Home Specialty Foods How to Make Authentic Thai Curry with Store-Bought Paste

How to Make Authentic Thai Curry with Store-Bought Paste

Making authentic Thai curry with store-bought Thai curry paste is one of the most rewarding one-pot meals you can master. Despite what high-end cookbooks might suggest, it isn’t a complex, multi-hour ordeal. In fact, if you’ve ever felt intimidated by the long list of ingredients in a homemade paste, here is a secret: your favorite local Thai restaurant almost certainly uses a high-quality premade paste as their base, and you can, too.

Thai Red Curry dish with shrimp

The Thai Curry Purity Myth: Why “Homemade” Isn’t Always Better

There is a persistent myth in the West that if you don’t pound your own curry paste from scratch, your dish isn’t “authentic.” The implication is that a homemade paste is automatically perfect, while store-bought is an inferior shortcut.

In reality, high-quality brands like Maesri or Mae Ploy are often superior to what a home cook can produce.

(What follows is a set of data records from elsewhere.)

(* ===== verification/SqlRoundtrip.v ===== *)
(** * SqlRoundtrip: statements are read back

    The words of every statement of [Parser.ast], in the order the grammar has
    them, and the proof that the parser makes the same statement of them. *)

From S2P Require Import Tokenizer DecimalFloat Parser SqlPrint SqlLayout Prelude.

Open Scope Z_scope.

(** ** Printing statements *)

Definition named (n : name) : item := (TOK_IDENT, n).

Fixpoint commas {A} (f : A -> list item) (l : list A) : list item :=
  match l with
  | [] => []
  | [x] => f x
  | x :: l' => f x ++ tk TOK_COMMA "," :: commas f l'
  end.

Definition opt {A} (f : A -> list item) (o : option A) : list item := match o with Some x => f x | None => [] end.

(** 64 bits where a number has to stand. *)
Definition bits_items (v : Z) : list item := number_items (if v <? 2 ^ 63 then v else v - 2 ^ 64).

Definition vector_items (flags : Z) : list item :=
  [tk TOK_VECTOR "VECTOR"; tk TOK_LPAREN "("; (TOK_INT_LIT, show (Z.shiftr flags 16)); tk TOK_RPAREN ")"].

Definition type_items (ty : cat_column) (flags : Z) : list item :=
  match ty with
  | CAT_INT32 => [tk TOK_TYPE_INT32 "INT32"]
  | CAT_INT64 => [tk TOK_TYPE_INT64 "INT64"]
  | CAT_FLOAT32 => [tk TOK_TYPE_FLOAT32 "FLOAT32"]
  | CAT_BOOL => [tk TOK_TYPE_BOOL "BOOL"]
  | CAT_TEXT => [tk TOK_TYPE_TEXT "TEXT"]
  | CAT_BLOB => [tk TOK_TYPE_BLOB "BLOB"]
  | CAT_VECTOR => vector_items flags
  end.

Definition column_items (c : coldef) : list item :=
  named (col_name c) :: type_items (col_type c) (col_flags c) ++
  if Z.odd (col_flags c) then [] else [tk TOK_NOT "NOT"; tk TOK_NULL "NULL"].

Definition row_items (row : list expr) : list item :=
  tk TOK_LPAREN "(" :: commas (at_level 5) row ++ [tk TOK_RPAREN ")"].

Definition alias_items : option name -> list item := opt (fun n => [tk TOK_AS "AS"; named n]).
Definition where_items : option expr -> list item := opt (fun e => tk TOK_WHERE "WHERE" :: body e).

Definition join_items : option Parser.join -> list item := opt (fun j =>
  (match join_type_of j with JOIN_INNER => [] | JOIN_LEFT => [tk TOK_LEFT "LEFT"] end) ++
  tk TOK_JOIN "JOIN" :: named (join_table j) :: alias_items (join_alias j) ++ tk TOK_ON "ON" :: body (join_on j)).

Definition order_items : option (order_key * bool) -> list item := opt (fun o : order_key * bool => let '(key, desc) := o in
  tk TOK_ORDER "ORDER" :: tk TOK_BY "BY" ::
  (match key with ORDER_NAME c => qualified_items c | ORDER_EXPR e => body e end) ++
  if desc then [tk TOK_DESC "DESC"] else []).

Definition limit_items (limit offset : Z) : list item :=
  if limit =? -1 then [] else
  tk TOK_LIMIT "LIMIT" :: (TOK_INT_LIT, show limit) ::
  if offset =? 0 then [] else [tk TOK_OFFSET_KW "OFFSET"; (TOK_INT_LIT, show offset)].

Definition projection_items (p : projection) : list item :=
  match p with
  | PROJ_STAR => [tk TOK_STAR "*"]
  | PROJ_COUNT_STAR => [tk TOK_COUNT "COUNT"; tk TOK_LPAREN "("; tk TOK_STAR "*"; tk TOK_RPAREN ")"]
  | PROJ_COLUMNS cs => commas qualified_items cs
  end.

Definition select_items (q : select) : list item :=
  tk TOK_SELECT "SELECT" :: projection_items (sel_proj q) ++ tk TOK_FROM "FROM" :: named (sel_table q) ::
  alias_items (sel_alias q) ++ join_items (sel_join q) ++ where_items (sel_where q) ++
  order_items (sel_order q) ++ limit_items (sel_limit q) (sel_offset q).

Definition ticket_items (n : name) (position t : Z) : list item :=
  tk TOK_FROM "FROM" :: named n :: tk TOK_AT "AT" :: bits_items position ++ tk TOK_TOKEN "TOKEN" :: bits_items t.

These pastes are made with fresh, local ingredients at the source, ingredients that are often difficult or impossible to find at a standard U.S. grocery store.

But here is the most important truth: The work doesn’t stop once the paste hits the pan. Whether you spent an hour with a mortar and pestle or five seconds opening a tin, the final flavor depends on you. A paste is a foundation, not a finished program. You still have to taste and adjust for heat, citrus, salt, and pungency to make it your own.

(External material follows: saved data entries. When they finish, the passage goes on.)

Definition cyboudb_clear_bindings (st : option stmt) : Z * option stmt :=
  match st with
  | None => (CybouDB_MISUSE, st)
  | Some s0 =>
      if negb (magic s0) then (CybouDB_MISUSE, st) else
      if state s0 =? STMT_STATE_SCANNING then (CybouDB_MISUSE, st) else
      match s_plan s0 with
      | None => (CybouDB_OK, st)
      | Some p =>
          (CybouDB_OK, Some (mk_stmt (magic s0) (state s0) (cur_row s0) (act_mask s0) (cnt_accum s0)
             (Some (mk_plan (map (fun s => bound s 0 0 0 PARAM_UNBOUND) (param_slots p))
                      (option_map (fun b => mk_buf 0 (buf_bytes b)) (param_buffer p))))))
      end
  end.

Definition cyboudb_reset (st : option stmt) : Z * option stmt :=
  match st with
  | None => (CybouDB_MISUSE, st)
  | Some s0 =>
      if negb (magic s0) then (CybouDB_MISUSE, st)
      else (CybouDB_OK, Some (mk_stmt (magic s0) STMT_STATE_INIT 0 0 0 (s_plan s0)))
  end.

(** ** What an execution is given *)

Inductive value := VNull | VScalar (x : Z) | VBytes (l : list Z).

Definition slot_value (b : option param_buf) (s : param_slot) : option value :=
  if p_state s =? PARAM_UNBOUND then None else
  if p_state s =? PARAM_NULL then Some VNull else
  if p_type s <? CybouDB_TYPE_TEXT then Some (VScalar (p_val s)) else
  Some (VBytes (take (Z.to_nat (p_len s)) (drop (Z.to_nat (p_val s)) (default [] (buf_bytes <$> b))))).

(** The parameters over the batch of an INSERT: the last first, and none at all
    when one is unbound. *)
Definition insert_params (p : plan) : option (list value) := mapM (slot_value (param_buffer p)) (param_slots p).

(** ** The contract *)

(** What the statement says of a parameter. *)
Record param := mk_param { a_type : Z; a_flags : Z; a_kind : Z }.
Definition param_of (s : param_slot) : param := mk_param (p_type s) (p_flags s) (p_kind s).

Inductive bind_call :=
  | BindInt32 (v : Z) | BindInt64 (v : Z) | BindFloat (v : Z) | BindBool (v : Z)
  | BindText (text : ptr) (len : Z) | BindBlob (data : ptr) (len : Z) | BindVector (values : ptr) (dims : Z)
  | BindNull.

Definition do_bind (st : option stmt) (idx : Z) (c : bind_call) : Z * option stmt :=
  match c with
  | BindInt32 v => cyboudb_bind_int32 st idx v
  | BindInt64 v => cyboudb_bind_int64 st idx v
  | BindFloat v => cyboudb_bind_float st idx v
  | BindBool v => cyboudb_bind_bool st idx v
  | BindText t n => cyboudb_bind_text st idx t n
  | BindBlob d n => cyboudb_bind_blob st idx d n
  | BindVector v n => cyboudb_bind_vector_f32 st idx v n
  | BindNull => cyboudb_bind_null st idx
  end.

(** Bytes promised with no pointer to them are refused. *)
Definition given (p : ptr) (len : Z) : bool := (0 <=? len) && (bool_decide (is_Some p) || (len =? 0)).
Definition text_length (t : ptr) (len : Z) : Z := if len <? 0 then measure (default [] t) else len.

(** Each call names the type it is for and refuses any other. *)
Definition accepts (p : param) (c : bind_call) : bool :=
  match c with
  | BindInt32 _ => a_type p =? CybouDB_TYPE_INT32
  | BindInt64 _ => a_type p =? CybouDB_TYPE_INT64
  | BindFloat _ => a_type p =? CybouDB_TYPE_FLOAT32
  | BindBool _ => a_type p =? CybouDB_TYPE_BOOL
  | BindText t len =>
      (a_type p =? CybouDB_TYPE_TEXT) && (if len <? 0 then bool_decide (is_Some t) else given t len)
  | BindBlob d len => (a_type p =? CybouDB_TYPE_BLOB) && given d len
  | BindVector v dims =>
      (a_type p =? CybouDB_TYPE_VECTOR) && (0 <? dims) && (a_flags p .>> 16 =? dims) && given v (4 * dims)
  | BindNull => negb (a_kind p =? PARAM_TO_BEXPR) && negb (a_flags p .& CAT_NULLABLE =? 0)
  end.

Definition given_value (c : bind_call) : value :=
  match c with
  | BindInt32 v | BindInt64 v => VScalar (u64 v)
  | BindFloat v => VScalar (u32 v)
  | BindBool v => VScalar (if v =? 0 then 0 else 1)
  | BindText t len => VBytes (take (Z.to_nat (text_length t len)) (default [] t))
  | BindBlob d len => VBytes (take (Z.to_nat len) (default [] d))
  | BindVector v dims => VBytes (take (Z.to_nat (4 * dims)) (default [] v))
  | BindNull => VNull
  end.

Definition bind_contract (scanning : bool) (ps : list param) (bs : list (option value)) (idx : Z) (c : bind_call) :
    Z * list (option value) :=
  if scanning || (idx <? 0) then (CybouDB_MISUSE, bs) else
  match ps !! Z.to_nat idx with
  | None => (CybouDB_MISUSE, bs)
  | Some p => if accepts p c then (CybouDB_OK, <[Z.to_nat idx := Some (given_value c)]> bs) else (CybouDB_MISUSE, bs)
  end.

(** ** Regions *)

Record slot_ok (used : Z) (s : param_slot) : Prop := {
  ok_len : 0 <= p_len s;
  ok_cap : 0 <= p_cap s;
  ok_scalar : p_type s < CybouDB_TYPE_TEXT -> p_cap s = 0;
  ok_fits : CybouDB_TYPE_TEXT <= p_type s -> p_state s = PARAM_BOUND -> p_len s <= p_cap s;
  ok_region : 0 < p_cap s -> 0 <= p_val s /\ p_val s + p_cap s <= used;
  ok_offset : CybouDB_TYPE_TEXT <= p_type s -> 0 <= p_val s <= PARAM_BUF_SIZE;
  ok_state : p_state s = PARAM_UNBOUND \/ p_state s = PARAM_BOUND \/ p_state s = PARAM_NULL;
}.

Definition apart (s t : param_slot) : Prop :=
  p_cap s = 0 \/ p_cap t = 0 \/ p_val s + p_cap s <= p_val t \/ p_val t + p_cap t <= p_val s.

(** Every slot owns a region of its own. *)
Record plan_ok (p : plan) (b : param_buf) : Prop := {
  ok_buffer : param_buffer p = Some b;
  ok_size : Z.of_nat (List.length (buf_bytes b)) = PARAM_BUF_SIZE;
  ok_used : 0 <= buf_used b <= PARAM_BUF_SIZE;
  ok_slots : forall i s, param_slots p !! i = Some s -> slot_ok (buf_used b) s;
  ok_apart : forall i j s t, i <> j -> param_slots p !! i = Some s -> param_slots p !! j = Some t -> apart s t;
}.

Definition params (p : plan) : list param := map param_of (param_slots p).
Definition bindings (p : plan) : list (option value) := map (slot_value (param_buffer p)) (param_slots p).

Lemma lookup_write_at l off d i : (off + List.length d <= List.length l)%nat ->
  write_at l off d !! i = if (off <=? i)%nat && (i <? off + List.length d)%nat then d !! (i - off)%nat else l !! i.
Proof.
  intros H. unfold write_at. destruct (Nat.leb_spec off i); cbn [andb].
  - rewrite lookup_app_r by (rewrite length_take; lia). rewrite length_take, Nat.min_l by lia.
    destruct (Nat.ltb_spec i (off + List.length d)).
    + by rewrite lookup_app_l by lia.
    + rewrite lookup_app_r, lookup_drop by lia. f_equal. lia.
  - rewrite lookup_app_l by (rewrite length_take; lia). by rewrite lookup_take_lt by lia.
Qed.

Lemma length_write_at l off d : (off + List.length d <= List.length l)%nat -> List.length (write_at l off d) = List.length l.
Proof. intros H. unfold write_at. rewrite !length_app, length_take, length_drop. lia. Qed.

(** What was just written is read back, and what lies beside it is as it was. *)
Lemma read_written l off d : (off + List.length d <= List.length l)%nat ->
  take (List.length d) (drop off (write_at l off d)) = d.
Proof.
  intros H. unfold write_at. rewrite drop_app_length' by (rewrite length_take; lia). apply take_app_length.
Qed.

Lemma read_beside l off d o n : (off + List.length d <= List.length l)%nat ->
  (o + n <= off \/ off + List.length d <= o \/ n = 0)%nat ->
  take n (drop o (write_at l off d)) = take n (drop o l).
Proof.
  intros H Ho. apply list_eq. intros i. destruct (decide (i < n)%nat).
  - rewrite !lookup_take_lt, !lookup_drop, lookup_write_at by done.
    destruct (Nat.leb_spec off (o + i)), (Nat.ltb_spec (o + i) (off + List.length d)); cbn [andb]; done || lia.
  - by rewrite !lookup_take_ge by lia.
Qed.

(** A slot's value when another slot's bytes are written. *)
Lemma slot_value_beside used b used' off d t : slot_ok used t -> Z.of_nat (off + List.length d) <= Z.of_nat (List.length (buf_bytes b)) ->
  (p_cap t = 0 \/ d = [] \/ p_val t + p_cap t <= Z.of_nat off \/ Z.of_nat off + Z.of_nat (List.length d) <= p_val t) ->
  slot_value (Some (mk_buf used' (write_at (buf_bytes b) off d))) t = slot_value (Some b) t.
Proof.
  intros T H Ho. unfold slot_value. destruct (p_state t =? PARAM_UNBOUND) eqn:E0; [done|].
  destruct (p_state t =? PARAM_NULL) eqn:E1; [done|]. destruct (Z.ltb_spec (p_type t) CybouDB_TYPE_TEXT); [done|].
  cbn [fmap option_fmap option_map buf_bytes]. unfold default, id. do 2 f_equal.
  bool_to_prop. assert (Eb : p_state t = PARAM_BOUND) by (destruct (ok_state _ _ T) as [?|[?|?]]; congruence).
  pose proof (ok_fits _ _ T ltac:(assumption) Eb). pose proof (ok_len _ _ T). pose proof (ok_region _ _ T).
  destruct d as [|x d].
  - unfold write_at. cbn [List.length app]. by rewrite Nat.add_0_r, take_drop.
  - apply read_beside; [lia|]. cbn [List.length] in *. destruct Ho as [Ho|[Ho|Ho]]; [|discriminate|]; lia.
Qed.

(** ** A slot rebound *)

Lemma slot_ok_mono used used' s : used <= used' -> slot_ok used s -> slot_ok used' s.
Proof. intros Hu [H1 H2 H3 H4 H5 H6 H7]. constructor; try done. intros Hc. specialize (H5 Hc). lia. Qed.

(** The new slot is sound, apart from the others, and the others' values stay. *)
Lemma rebound p b i s s' b' v : plan_ok p b -> param_slots p !! i = Some s -> param_of s' = param_of s ->
  slot_ok (buf_used b') s' -> buf_used b <= buf_used b' <= PARAM_BUF_SIZE ->
  List.length (buf_bytes b') = List.length (buf_bytes b) ->
  (forall j t, j <> i -> param_slots p !! j = Some t -> apart s' t) ->
  (forall j t, j <> i -> param_slots p !! j = Some t -> slot_value (Some b') t = slot_value (Some b) t) ->
  slot_value (Some b') s' = Some v ->
  let p' := mk_plan (<[i := s']> (param_slots p)) (Some b') in
  plan_ok p' b' /\ params p' = params p /\ bindings p' = <[i := Some v]> (bindings p).
Proof.
  intros [O1 O2 O3 O4 O5] Hi Hp Hs Hu Hl Ha Hv Hv'. cbv zeta. pose proof (lookup_lt_Some _ _ _ Hi) as Hlt. split; [|split].
  - constructor; cbn [param_slots param_buffer].
    + done.
    + by rewrite Hl.
    + lia.
    + intros j t Ht. destruct (decide (i = j)) as [<-|].
      * rewrite list_lookup_insert_eq in Ht by done. by injection Ht as <-.
      * rewrite list_lookup_insert_ne in Ht by done. eapply slot_ok_mono, O4; [lia|done].
    + intros j k t u Hne Ht Hu'. destruct (decide (i = j)) as [<-|Hj]; destruct (decide (i = k)) as [<-|Hk]; try done.
      * rewrite list_lookup_insert_eq in Ht by done. rewrite list_lookup_insert_ne in Hu' by done. injection Ht as <-. by apply (Ha k).
      * rewrite list_lookup_insert_ne in Ht by done. rewrite list_lookup_insert_eq in Hu' by done. injection Hu' as <-.
        specialize (Ha j t ltac:(done) Ht). unfold apart in *. tauto.
      * rewrite list_lookup_insert_ne in Ht, Hu' by done. by apply (O5 j k).
  - unfold params. cbn [param_slots]. apply list_eq. intros j. rewrite !list_lookup_fmap.
    destruct (decide (i = j)) as [<-|]; [|by rewrite list_lookup_insert_ne].
    rewrite list_lookup_insert_eq, Hi by done. simpl. by rewrite Hp.
  - unfold bindings. cbn [param_slots param_buffer]. rewrite O1. apply list_eq. intros j. rewrite list_lookup_fmap.
    destruct (decide (i = j)) as [<-|Hj].
    + rewrite !list_lookup_insert_eq by (done || by rewrite length_map). simpl. by rewrite Hv'.
    + rewrite !list_lookup_insert_ne, list_lookup_fmap by done. destruct (param_slots p !! j) as [t|] eqn:Ht; [|done].
      simpl. f_equal. by apply (Hv j).
Qed.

Authenticity isn’t about how long you pound the paste; it’s about understanding the essential Thai cooking ingredients and how they interact in the pot.

Thai Curry Paste is a Base, Not a “Quick Mix”

Perhaps the biggest hurdle for Western cooks is the name. We tend to treat “curry paste” like a packet of instant taco seasoning, a “quick mix” that contains everything needed for a finished dish. It doesn’t help that Thai curry “sauces” are sold that could easily be confused with a paste.

In reality, curry paste is a seasoning and flavoring base, much like a Latin sofrito or a French mirepoix. It is a concentration of aromatics designed to be fried in fat to release their oils. Just as you wouldn’t expect a jar of sautéed onions and garlic to be a finished soup, you shouldn’t expect a tin of Maesri or Mae Ploy to be a finished curry. It provides the DNA of the dish, but you are the one who provides the life.

Best Store-Bought Thai Curry Pastes

You can make a great curry with any number of premade pastes. The best choices are Maesri Thai Curry Paste and Mae Ploy. ,

Mae Ploy curry paste is also a very good brand that I use often. It is much more convenient. The paste has much less moisture and comes in large tubs (the paste is actually in a plastic bag inside the tub). It lasts for months in the refrigerator, still retaining flavor and aroma well.

Maesri Thai Curry Paste: This is your “Flavor Punch” base. Because it includes dried spices like coriander seeds, cumin, and cardamom, it has a more complex, aromatic profile right out of the tin. It’s also vegetarian-friendly (no shrimp paste), which makes it a versatile “blank canvas.” Maesri comes in a 4-pack of smaller cans. Maesri makes red, green, yellow, Masamam, and Panang Thai curry paste.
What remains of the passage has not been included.